Different kinds of claims (physical, mental, social, moral, metaphysical) use different weightings, but the same underlying geometry.


This matters because it prevents category errors:


  • Mental experiences do not need physical-object evidence to be real as experiences
  • Physical claims should not be believed based on experience alone
  • Social realities depend on intersubjective constraint, not material substance

Why This Model Avoids Common Traps


1. It Separates Experience from Correctness


A belief can be deeply felt and sincerely held and still wrong.


2. It Separates Confidence from Truth


High certainty does not imply accuracy.

Low certainty does not imply meaninglessness.


3. It Explains Why Disagreements Persist


Different people weight constraint and experience differently, often without realizing it.

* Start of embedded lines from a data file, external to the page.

(** The next action of a call. *)
Definition advance (x : CpuExecutor * W) (p : Phase) : comp ((CpuExecutor * W) * Phase) :=
  let '(e, w) := x in
  match p with
  | Called RunningTasks => Ret ((e, w), Finished (Count (running_tasks e)))
  | Called IsHealthy => Ret ((e, w), Finished (Healthy (cpu_running e)))
  | Called Shutdown => Ret ((cpu_shutdown e, w), Finished Done)
  | Called (Execute task) =>
      if negb (cpu_running e) then Ret ((e, w), Finished (Executed (Err DeviceNotReady)))
      else
        match kind task with
        | Binary binary_task => Ret ((e, w), Entering Alone binary_task (timeout task))
        | Pipeline p =>
            let '(start, w) := clock w in
            Ret ((e, w), Between (pipe_output p) (timeout task) start 0 None (stages p))
        | Shader _ => Ret ((e, w), Finished (Executed (Err NotSupported)))
        end
  | Between pipe timeout start idx last [] =>
      let '(t, w) := clock w in
      Ret ((e, w), Finished (Executed (Ok (mkExecutionResult (mkTaskId 0) (Some 0)
        (default [] last) [] [] (elapsed t start) Completed None))))
  | Between pipe timeout start idx last (stage :: stages) =>
      Ret ((e, w), Entering (Then pipe timeout start idx stages)
        (if pipe && (0 <? idx)%nat then set_stdin stage last else stage) timeout)
  | Entering k task timeout =>
      let '(start, w) := clock w in Ret ((e, w), Timed k task timeout start)
  | Timed k task timeout start =>
      Ret ((set_running_tasks e (wrap 64 (running_tasks e + 1)), w), Starting k task timeout start)
  | Starting k task timeout start =>
      let '(r, w) := spawn (command_of task) w in
      match r with
      | Err not_found =>
          Ret ((e, w), Leaving k (Err (if (not_found : bool) then UblkDeviceNotFound else InvalidRequest)))
      | Ok child => Ret ((e, w), Feeding k task timeout start child)
      end
  | Feeding k task timeout start child =>
      w ← match bt_stdin task with Some data => unblocked (write_stdin child data w) | None => Ret w end;
      match (match timeout with Some t => Some t | None => max_cpu_time e end) with
      | Some timeout_duration =>
          deadline ← instant_add start timeout_duration;
          Ret ((e, w), Polling k start deadline child)
      | None => Ret ((e, w), Waiting k start child)
      end
  | Polling k start deadline child =>
      r ← poll child (mkTaskId 0) start deadline w;
      match r with
      | inl w => Ret ((e, w), Polling k start deadline child)
      | inr (r, w) => Ret ((e, w), Leaving k r)
      end
  | Waiting k start child =>
      '(out, w) ← unblocked (wait_with_output child w);
      match out with
      | Err _ => Ret ((e, w), Leaving k (Err IoTimeout))
      | Ok (status, stdout, stderr) =>
          let '(t, w) := clock w in
          Ret ((e, w), Leaving k (Ok (build_result (mkTaskId 0) (status_code status) stdout stderr
            (elapsed t start) (status_success status))))
      end
  | Leaving k r => Ret ((set_running_tasks e (wrap 64 (running_tasks e - 1)), w), Left k r)
  | Left Alone r => Ret ((e, w), Finished (Executed r))
  | Left (Then pipe timeout start idx stages) r =>
      match r with
      | Err err => Ret ((e, w), Finished (Executed (Err err)))
      | Ok result =>
          if is_success result
          then Ret ((e, w), Between pipe timeout start (S idx) (Some (er_stdout result)) stages)
          else
            let '(t, w) := clock w in
            Ret ((e, w), Finished (Executed (Ok (mkExecutionResult (mkTaskId 0) (er_exit_code result)
              (er_stdout result) (er_stderr result) [] (elapsed t start) Failed
              (Some ("Pipeline stage " +:+ pretty (Z.of_nat idx) +:+ " failed"))))))
      end
  | Finished out => Ret ((e, w), Finished out)
  end.
(* ===== verification/Pool.v ===== *)
(** * Pool: the user-facing execution pool (src/pool.rs)

    The configuration and its builder, [Pool] with every method, over any
    executor type that keeps the promise [ReliableExecutor]; the CPU, GPU and
    remote executors discharge it.  [submit] runs its retry loop with fuel and
    sleeps on the operating system's clock. *)

From S2P Require Import Prelude Float Bytes KernelError Scheduler Task Fault Executor.

(** ** Configuration *)

Record PoolConfig : Type := mkPoolConfig {
  pc_cpu_workers : Z;
  pc_enable_gpu : bool;
  pc_remote_workers : list string;
  pc_queue_capacity : Z;
  pc_retry_policy : RetryPolicy;
  pc_default_timeout : option Z }.

Definition PoolConfig_default : PoolConfig :=
  mkPoolConfig 0 false [] 1024 RetryPolicy_default None.

(** [PoolBuilder] holds a [PoolConfig]. *)
Definition PoolBuilder : Type := PoolConfig.
Definition PoolBuilder_new : PoolBuilder := PoolConfig_default.
Definition builder_cpu_workers (b : PoolBuilder) (count : Z) : PoolBuilder :=
  mkPoolConfig count (pc_enable_gpu b) (pc_remote_workers b) (pc_queue_capacity b)
    (pc_retry_policy b) (pc_default_timeout b).
Definition builder_enable_gpu (b : PoolBuilder) (enable : bool) : PoolBuilder :=
  mkPoolConfig (pc_cpu_workers b) enable (pc_remote_workers b) (pc_queue_capacity b)
    (pc_retry_policy b) (pc_default_timeout b).
Definition builder_remote_workers (b : PoolBuilder) (addresses : list string) : PoolBuilder :=
  mkPoolConfig (pc_cpu_workers b) (pc_enable_gpu b) addresses (pc_queue_capacity b)
    (pc_retry_policy b) (pc_default_timeout b).
Definition builder_queue_capacity (b : PoolBuilder) (capacity : Z) : PoolBuilder :=
  mkPoolConfig (pc_cpu_workers b) (pc_enable_gpu b) (pc_remote_workers b) capacity
    (pc_retry_policy b) (pc_default_timeout b).
Definition builder_retry_policy (b : PoolBuilder) (policy : RetryPolicy) : PoolBuilder :=
  mkPoolConfig (pc_cpu_workers b) (pc_enable_gpu b) (pc_remote_workers b) (pc_queue_capacity b)
    policy (pc_default_timeout b).
Definition builder_default_timeout (b : PoolBuilder) (timeout : Z) : PoolBuilder :=
  mkPoolConfig (pc_cpu_workers b) (pc_enable_gpu b) (pc_remote_workers b) (pc_queue_capacity b)
    (pc_retry_policy b) (Some timeout).

Record PoolStats : Type := mkPoolStats {
  ps_submitted : Z;
  ps_completed : Z;
  ps_failed : Z;
  ps_pending : Z;
  ps_retries : Z }.

Definition success_rate {prof : Profile} (s : PoolStats) : comp SpecFloat.spec_float :=
  success_share (ps_completed s) (ps_failed s).

(** ** The pool *)

Section pool.
Context {prof : Profile} {W : Type} {os : Os W} {E : Type} {ex : Executor W E}.

Record Pool : Type := mkPool {
  p_config : PoolConfig;
  p_scheduler : Scheduler Task;
  p_executors : ExecutorRegistry E;
  p_detector : FailureDetector;
  tasks_submitted : Z;
  tasks_completed : Z;
  tasks_failed : Z;
  total_retries : Z;
  p_running : bool }.

Definition set_scheduler (p : Pool) (s : Scheduler Task) : Pool :=
  mkPool (p_config p) s (p_executors p) (p_detector p) (tasks_submitted p) (tasks_completed p)
    (tasks_failed p) (total_retries p) (p_running p).
Definition set_executors (p : Pool) (r : ExecutorRegistry E) : Pool :=
  mkPool (p_config p) (p_scheduler p) r (p_detector p) (tasks_submitted p) (tasks_completed p)
    (tasks_failed p) (total_retries p) (p_running p).
(** The [fetch_add(1)]s. *)
Definition count_submitted (p : Pool) : Pool :=
  mkPool (p_config p) (p_scheduler p) (p_executors p) (p_detector p)
    (wrap 64 (tasks_submitted p + 1)) (tasks_completed p) (tasks_failed p) (total_retries p)
    (p_running p).
Definition count_completed (p : Pool) : Pool :=
  mkPool (p_config p) (p_scheduler p) (p_executors p) (p_detector p) (tasks_submitted p)
    (wrap 64 (tasks_completed p + 1)) (tasks_failed p) (total_retries p) (p_running p).
Definition count_failed (p : Pool) : Pool :=
  mkPool (p_config p) (p_scheduler p) (p_executors p) (p_detector p) (tasks_submitted p)
    (tasks_completed p) (wrap 64 (tasks_failed p + 1)) (total_retries p) (p_running p).
Definition count_retry (p : Pool) : Pool :=
  mkPool (p_config p) (p_scheduler p) (p_executors p) (p_detector p) (tasks_submitted p)
    (tasks_completed p) (tasks_failed p) (wrap 64 (total_retries p + 1)) (p_running p).

Definition policy_of (p : Pool) : RetryPolicy := pc_retry_policy (p_config p).

(** Between two attempts: record the failure, count, wait. *)
Definition prepare_retry (p : Pool) (rs : RetryState) (task : Task) (error : string) (w : W) :
  comp (RetryState * Task * Pool * W) :=
  let '(now, w) := clock w in
  rs ← retry_record_failure now rs error;
  let p := count_retry p in
  task ← increment_retry task;
  delay ← next_delay rs (policy_of p);
  let w := if delay >? 0 then sleep delay w else w in
  Ret (rs, task, p, w).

4. It Makes “Imagined” a Coordinate, Not an Insult


Imagination becomes a mode of representation, not a dismissal.


Examples in the Space


  • Anxiety:

    Moderate constraint, high experience → high credence as a mental state
  • Hallucinated threat:

    Low constraint, high experience → low physical credence, possibly high subjective certainty
  • Money:

    High intersubjective constraint, variable experience → extremely high social credence
  • Future goals:

    Low present constraint, moderate experience → real as possibility, not actuality

Each is “real” in a different way—and the model tells us how.


A Broader Implication: Reality Is Layered, Not Flat


This framework aligns with a deeper insight shared across domains:


  • Science models constraint and prediction
  • Philosophy distinguishes ontology from epistemology
  • Spiritual traditions speak of levels of reality rather than negations

Reality is not one thing, it is structured, layered, and context-dependent.


A Final Framing


Reality, as humans engage it, is not a binary state but a probabilistic belief held under constraint, shaped by experience, and tempered by uncertainty.


Imagination is not the enemy of reality.


It is often the space where reality is tested, rehearsed, and sometimes mistaken for certainty.


Learning to map that space, rather than deny it, may be one of the most important intellectual skills we have.